Exercise details ->
Would you please set down the lines of the data from the one containing "let w := w <| kw_cache ::= fun" to the final line, exactly and only those?

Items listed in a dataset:
(** The lookup, which forgets an expired entry and marks a valid one as used. *)
Definition cachedKey (m : key_cache) (digest : bytes) (now : Z) : key_cache * option APIKey :=
  match m !! digest with
  | None => (delete digest m, None)
  | Some e =>
      if ce_expires e <? now then (delete digest m, None)
      else (<[digest := e <| ce_lastUsed := now |>]> m, Some (ce_key e))
  end.
Definition cacheAPIKey (m : key_cache) (digest : bytes) (key : APIKey) (now : Z) : key_cache :=
  let m := filter (fun kv => negb (ce_expires kv.2 <? now) = true) m in
  let m := if (maxAPIKeyCacheEntries <=? size m)%nat then
             match oldest_entry (prod_map id ce_lastUsed <$> map_to_list m) with Some (h, _) => delete h m | None => m end
           else m in
  <[digest := {| ce_key := key; ce_expires := now + apiKeyCacheTTL; ce_lastUsed := now |}]> m.
Definition bearer_token (authorization apiKey : bytes) : bytes :=
  let token := (if bytes_eqb (take 7 authorization) (lit "Bearer ") then drop 7 authorization else authorization) in
  if bytes_eqb token [] then apiKey else token.
Definition allowed (key : APIKey) (cap : bytes) : bool := existsb (fun v => bytes_eqb v (lit "*") || bytes_eqb v cap) (Capabilities key).

Section Keys.
Context (CompareHashAndPassword : bytes -> bytes -> bool) (APIKeys : list APIKey).

(** Where a request is in [authenticate]: a slot is held from [KRecheck] to the end. *)
Inductive key_pc := KLookup | KSlot | KRecheck | KCompare (l : list APIKey) | KStore (key : APIKey) | KReturned (r : option APIKey) (status : Z).
Record key_request := { kr_token : bytes; kr_pc : key_pc }.
Record key_world := { kw_cache : key_cache; kw_slots : nat; kw_requests : gmap nat key_request; kw_stores : list (bytes * APIKey * Z) }.
Definition key_goto (w : key_world) (n : nat) (pc : key_pc) : key_world :=
  w <| kw_requests ::= alter (fun r => {| kr_token := kr_token r; kr_pc := pc |}) n |>.
Definition free_slot (w : key_world) : key_world := w <| kw_slots ::= pred |>.
Inductive key_action := KBegin (authorization apiKey : bytes) | KStep (now : Z).
(** One section of the request [n]. What is put into the cache is recorded with its time. *)
Definition key_step (w : key_world) (n : nat) (a : key_action) : option key_world :=
  match a, kw_requests w !! n with
  | KBegin authorization apiKey, None =>
      let token := bearer_token authorization apiKey in
      Some (w <| kw_requests ::= insert n {| kr_token := token; kr_pc := if bytes_eqb token [] then KReturned None 401 else KLookup |} |>)
  | KStep now, Some r =>
      let digest := sha256 (kr_token r) in
      match kr_pc r with
      | KLookup =>
          let '(m, k) := cachedKey (kw_cache w) digest now in
          Some (key_goto (w <| kw_cache := m |>) n (match k with Some k => KReturned (Some k) 0 | None => KSlot end))
      | KSlot =>
          Some (if (kw_slots w <? maxConcurrentAPIKeyAuthentications)%nat then key_goto (w <| kw_slots ::= S |>) n KRecheck
                else key_goto w n (KReturned None 429))
      | KRecheck =>
          let '(m, k) := cachedKey (kw_cache w) digest now in
          let w := w <| kw_cache := m |> in
          Some (match k with Some k => key_goto (free_slot w) n (KReturned (Some k) 0) | None => key_goto w n (KCompare APIKeys) end)
      | KCompare [] => Some (key_goto (free_slot w) n (KReturned None 401))
      | KCompare (key :: l) =>
          Some (if CompareHashAndPassword (KeyHash key) (kr_token r) then key_goto w n (KStore key) else key_goto w n (KCompare l))
      | KStore key =>
          let w := w <| kw_cache ::= fun m => cacheAPIKey m digest key now |> <| kw_stores ::= fun l => l ++ [(kr_token r, key, now)] |> in
          Some (key_goto (free_slot w) n (KReturned (Some key) 0))
      | KReturned _ _ => None
      end
  | _, _ => None
  end.
End Keys.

Result ->
          let w := w <| kw_cache ::= fun m => cacheAPIKey m digest key now |> <| kw_stores ::= fun l => l ++ [(kr_token r, key, now)] |> in
          Some (key_goto (free_slot w) n (KReturned (Some key) 0))
      | KReturned _ _ => None
      end
  | _, _ => None
  end.
End Keys.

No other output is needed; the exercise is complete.